Marc Lüthi Nach 28 Jahren hört der 64-Jährige als Chef des SC Bern auf – bitter enttäuscht über das Saisonende. Im Interview spricht er über das Scheitern, Sportchef Plüss und Millionendeals per Telefon.
Angelo Rocchinotti
Das Ende einer Ära: 1998 übernahm Marc Lüthi den SCB als Sanierungsfall und formte ihn zum wirtschaftlichen Krösus (60 Mio. Umsatz). Unter dem heute 64-Jährigen gewann der Club sechs Meistertitel. Ende April übergibt Marc Lüthi als SCB-CEO an Jürg Fuhrer.
Marc Lüthi, mehr als eine Woche ist seit dem Out im Play-in gegen die Lakers vergangen. Wie blicken Sie zurück?
Es war eine beschissene Saison. Punkt. Ende. Amen. Vieles hat nicht funktioniert.

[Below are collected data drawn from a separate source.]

(** * no-js chat: the broadcast core of [chat/main.go]

    A shallow embedding of the chat server: the [App] with its registry of
    connection channels and its bounded history, the methods [append],
    [sendCount], [send], [sendHistory], [addChan], [removeChan], and the three
    handlers.  Handlers run concurrently, one goroutine per request, so they
    are embedded as step machines over a shared [World]; a schedule chooses
    which goroutine takes its next step.

    Go strings are byte sequences: they are [string]s here, one [ascii] per
    byte.  The functions of Go's standard library the source calls
    ([template.HTMLEscapeString], [strings.TrimSpace], [fmt.Sprintf],
    [Time.Format], [http.Redirect]) are embedded from their documented
    behaviour, each under the name it has in Go. *)

From Stdlib Require Import ZArith NArith Ascii String DecimalString.
From stdpp Require Import base numbers list strings gmap.

Local Open Scope N_scope.

(** ** Constants of the source *)

(** Number of updates to keep in history. *)
Definition historyLimit : nat := 20.

(** Maximum message length. *)
Definition maxMsgLen : nat := 1024.

(** Number of buffered messages per connection. *)
Definition bufferSize : nat := 5.

(** ** Bytes and strings *)

Module GoString.

(** [len(s)]: the number of bytes. *)
Definition len (s : string) : nat := String.length s.

(** [s[i]] as a number; 0 out of range (the source never indexes there). *)
Definition byteAt (s : string) (i : nat) : N :=
  match String.get i s with
  | Some c => N_of_ascii c
  | None => 0
  end.

(** [s[i:j]]. *)
Definition slice (s : string) (i j : nat) : string :=
  String.substring i (j - i) s.

(** [s[i:]]. *)
Definition sliceFrom (s : string) (i : nat) : string :=
  String.substring i (len s - i) s.

(** The one-byte string of a byte value. *)
Definition ofByte (b : N) : string := String (ascii_of_N b) EmptyString.

(** [n] copies of a byte. *)
Fixpoint repeat (c : ascii) (n : nat) : string :=
  match n with
  | O => EmptyString
  | S n' => String c (repeat c n')
  end.

(** The double quote, which a literal cannot hold. *)
Definition dquote : string := ofByte 34.

End GoString.

Import GoString.

(** ** [template.HTMLEscapeString] *)

Module Template.

Definition htmlNull : string := ofByte 239 +:+ ofByte 191 +:+ ofByte 189.
Definition htmlQuot : string := "&#34;".
Definition htmlApos : string := "&#39;".
Definition htmlAmp : string := "&amp;".
Definition htmlLt : string := "&lt;".
Definition htmlGt : string := "&gt;".

(** The [switch c] of [HTMLEscape]: the replacement of a byte, if any. *)
Definition htmlReplacement (c : ascii) : option string :=
  match N_of_ascii c with
  | 0 => Some htmlNull
  | 34 => Some htmlQuot
  | 39 => Some htmlApos
  | 38 => Some htmlAmp
  | 60 => Some htmlLt
  | 62 => Some htmlGt
  | _ => None
  end.

Fixpoint HTMLEscapeString (s : string) : string :=
  match s with
  | EmptyString => EmptyString
  | String c s' =>
      match htmlReplacement c with
      | Some h => h +:+ HTMLEscapeString s'
      | None => String c (HTMLEscapeString s')
      end
  end.

End Template.

(** ** [utf8] decoding and [unicode.IsSpace], as [strings.TrimSpace] uses them *)

Module Utf8.

Definition RuneError : N := 65533.
Definition RuneSelf : N := 128.
Definition UTFMax : nat := 4.

(** Continuation bytes are 0x80..0xBF. *)
Definition locb : N := 128.
Definition hicb : N := 191.

(** The table [first] with [acceptRanges]: for a leading byte, the length of
    its sequence and the range its second byte must lie in; [None] for the
    bytes that start no sequence of two or more bytes. *)
Definition first (s0 : N) : option (nat * N * N) :=
  if (194 <=? s0) && (s0 <=? 223) then Some (2%nat, locb, hicb)
  else if s0 =? 224 then Some (3%nat, 160, hicb)
  else if (225 <=? s0) && (s0 <=? 236) then Some (3%nat, locb, hicb)
  else if s0 =? 237 then Some (3%nat, locb, 159)
  else if (238 <=? s0) && (s0 <=? 239) then Some (3%nat, locb, hicb)
  else if s0 =? 240 then Some (4%nat, 144, hicb)
  else if (241 <=? s0) && (s0 <=? 243) then Some (4%nat, locb, hicb)
  else if s0 =? 244 then Some (4%nat, locb, 143)
  else None.

Definition cont (b : N) : bool := (locb <=? b) && (b <=? hicb).

(** [utf8.DecodeRuneInString]: the first rune of [s] and its width. *)
Definition DecodeRuneInString (s : string) : N * nat :=
  let n := len s in
  if (n <? 1)%nat then (RuneError, 0%nat)
  else
    let s0 := byteAt s 0 in
    if s0 <? RuneSelf then (s0, 1%nat)
    else
      match first s0 with
      | None => (RuneError, 1%nat)
      | Some (sz, lo, hi) =>
          if (n <? sz)%nat then (RuneError, 1%nat)
          else
            let s1 := byteAt s 1 in
            if (s1 <? lo) || (hi <? s1) then (RuneError, 1%nat)
            else if (sz <=? 2)%nat then
              (N.lor (N.shiftl (N.land s0 31) 6) (N.land s1 63), 2%nat)
            else
              let s2 := byteAt s 2 in
              if negb (cont s2) then (RuneError, 1%nat)
              else if (sz <=? 3)%nat then
                (N.lor (N.shiftl (N.land s0 15) 12)
                   (N.lor (N.shiftl (N.land s1 63) 6) (N.land s2 63)), 3%nat)
              else
                let s3 := byteAt s 3 in
                if negb (cont s3) then (RuneError, 1%nat)
                else
                  (N.lor (N.shiftl (N.land s0 7) 18)
                     (N.lor (N.shiftl (N.land s1 63) 12)
                        (N.lor (N.shiftl (N.land s2 63) 6) (N.land s3 63))),
                   4%nat)
      end.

Manches war selbst verschuldet, anderes – gerade bei den Verletzungen – war Pech.
Beim Tor zum 0:3 verliessen Sie sieben Minuten vor Schluss das Stadion – noch auf der Treppe fiel das 0:4. Sie nannten den Auftritt peinlich.
Ich fand es peinlich!
Es gab Kritik an der Wortwahl, weil angeschlagene Spieler im Einsatz standen.

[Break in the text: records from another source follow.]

Lemma noDotsBesidePath_spec (u : URL) :
  noDotsBesidePath u = true ->
  Forall (fun s => hasDotDot s = false) (componentsBesidePath u).
Proof.
  unfold noDotsBesidePath. intros H.
  apply forallb_forall with (x := Scheme u) in H as H0; [|left; reflexivity].
  apply List.Forall_forall. intros s Hs.
  rewrite forallb_forall in H. specialize (H s Hs).
  apply negb_true_iff in H. rewrite Contains_hasDotDot in H. exact H.
Qed.

(** A URL of which no component has two dots in a row is written
    without two dots in a row. *)
Lemma String_no_dotdot (u : URL) :
  noDotsBesidePath u = true ->
  hasDotDot (UPath u) = false ->
  hasDotDot (GoURL.String u) = false.
Proof.
  intros Hall Hp. apply noDotsBesidePath_spec in Hall.
  unfold componentsBesidePath in Hall.
  repeat match goal with
         | H : Forall _ (_ :: _) |- _ =>
             let H1 := fresh "Hc" in
             apply List.Forall_cons_iff in H; destruct H as [H1 H]
         end.
  clear Hall.
  rename Hc into Hs, Hc0 into Ho, Hc1 into Hun, Hc2 into Hpw, Hc3 into Hh,
         Hc4 into Hrp, Hc5 into Hq, Hc6 into Hf, Hc7 into Hrf.
  pose proof (EscapedPath_dots u Hp Hrp) as Hp1.
  pose proof (EscapedFragment_dots u Hf Hrf) as Hf1.
  destruct (authority_dots u Hun Hpw Hh) as [Ha1 Ha2].
  unfold GoURL.String.
  set (path := GoURL.EscapedPath u) in *.
  set (buf1 := if negb (String.eqb (Scheme u) "") then Scheme u +:+ ":" else "").
  assert (H1 : hasDotDot buf1 = false /\ endsWithDot buf1 = false).
  { subst buf1. destruct (negb _); [|split; reflexivity].
    rewrite hasDotDot_snoc_char, Hs, endsWithDot_snoc_char by reflexivity.
    split; reflexivity. }
  destruct H1 as [H1a H1b].
  set (buf2 := buf1 +:+ GoURL.authority u).
  assert (H2 : hasDotDot buf2 = false
               /\ (endsWithDot buf2 = true -> String.eqb (Host u) "" = false)).
  { subst buf2. split.
    - apply hasDotDot_app_safe; try assumption. rewrite H1b. reflexivity.
    - rewrite endsWithDot_app.
      destruct (GoURL.authority u) eqn:Ea; [congruence|exact Ha2]. }
  destruct H2 as [H2a H2b].
  set (buf3 := if negb (String.eqb path "") && negb (GoStrings.HasPrefix path "/")
                  && negb (String.eqb (Host u) "")
               then buf2 +:+ "/" else buf2).
  assert (H3 : hasDotDot buf3 = false
               /\ endsWithDot buf3 && startsWithDot path = false).
  { subst buf3.
    destruct (String.eqb path "") eqn:Ep0; cbn [negb andb].
    { apply String.eqb_eq in Ep0. rewrite Ep0. split; [exact H2a|].
      apply andb_false_r. }
    destruct (GoStrings.HasPrefix path "/") eqn:Ep1; cbn [negb andb].
    { split; [exact H2a|].
      destruct (startsWithDot path) eqn:Esd; [|apply andb_false_r].
      apply startsWithDot_no_slash in Esd. congruence. }
    destruct (String.eqb (Host u) "") eqn:Eh; cbn [negb].
    { split; [exact H2a|].
      destruct (endsWithDot buf2) eqn:Ee; [|reflexivity].
      specialize (H2b eq_refl). congruence. }
    rewrite hasDotDot_snoc_char, H2a, endsWithDot_snoc_char by reflexivity.
    split; reflexivity. }
  destruct H3 as [H3a H3b].
  set (buf4 := if String.eqb buf3 ""
                  && GoStrings.ContainsByte (GoURL.firstSegment path) ":"
               then buf3 +:+ "./" else buf3).
  assert (H4 : hasDotDot buf4 = false
               /\ endsWithDot buf4 && startsWithDot path = false).
  { subst buf4.
    destruct (String.eqb buf3 ""
              && GoStrings.ContainsByte (GoURL.firstSegment path) ":") eqn:E;
      [|split; assumption].
    apply andb_true_iff in E. destruct E as [E _].
    apply String.eqb_eq in E. rewrite E. split; reflexivity. }
  destruct H4 as [H4a H4b].
  assert (H5 : hasDotDot (buf4 +:+ path) = false).
  { apply hasDotDot_app_safe; assumption. }
  set (buf5 := if negb (String.eqb (Opaque u) "") then buf1 +:+ Opaque u
               else buf4 +:+ path).
  assert (H6 : hasDotDot buf5 = false).
  { subst buf5. destruct (negb (String.eqb (Opaque u) "")); [|exact H5].
    apply hasDotDot_app_safe; try assumption. rewrite H1b. reflexivity. }
  set (buf6 := if ForceQuery u || negb (String.eqb (RawQuery u) "")
               then buf5 +:+ "?" +:+ RawQuery u else buf5).
  assert (H7 : hasDotDot buf6 = false).
  { subst buf6. destruct (_ || _); [|exact H6].
    change ("?" +:+ RawQuery u) with (String "?" (RawQuery u)).
    rewrite hasDotDot_snoc_char by reflexivity. rewrite H6, Hq. reflexivity. }
  destruct (negb (String.eqb (Fragment u) "")); [|exact H7].
  change ("#" +:+ GoURL.EscapedFragment u)
    with (String "#" (GoURL.EscapedFragment u)).
  rewrite hasDotDot_snoc_char by reflexivity. rewrite H7, Hf1. reflexivity.
Qed.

Ich habe mir stets überlegt, wie Worte wirken. Ich sah mich immer als Anwalt der Fans. Für alle, die nach Rapperswil-Jona gereist sind und Eintritt bezahlt haben, war das ein peinlicher Auftritt. Ja, es gab angeschlagene Spieler. Aber ich sah keinen Unterschied zu jenen, die fit waren. Man hätte es auch schlecht nennen können.
Haben Sie eine Erklärung?
Ich denke, unsere alten Schlachtrösser können es vielleicht nicht mehr – und die jungen Hengste sind noch nicht so weit. Am Willen hat es nicht gefehlt.
Sie sagten der Mannschaft nach Ihrem Rücktritt, sie schulde Ihnen noch etwas. Diese Schuld bleibt nun offen.
Ich bin enttäuscht, aber nicht meinetwegen. Ich bin unwichtig. Es wäre die Chance gewesen, mit guten Play-ins oder dem Playoff vieles gutzumachen.
Haben Sie nochmals zur Mannschaft gesprochen?
Nein, wozu? Jetzt müssen die neuen Verantwortlichen entscheiden. Da muss nicht noch der alte Sack in die Garderobe und «Mimimi» machen.
Wie schwer fällt es, den Club nach 28 Jahren so zu übergeben?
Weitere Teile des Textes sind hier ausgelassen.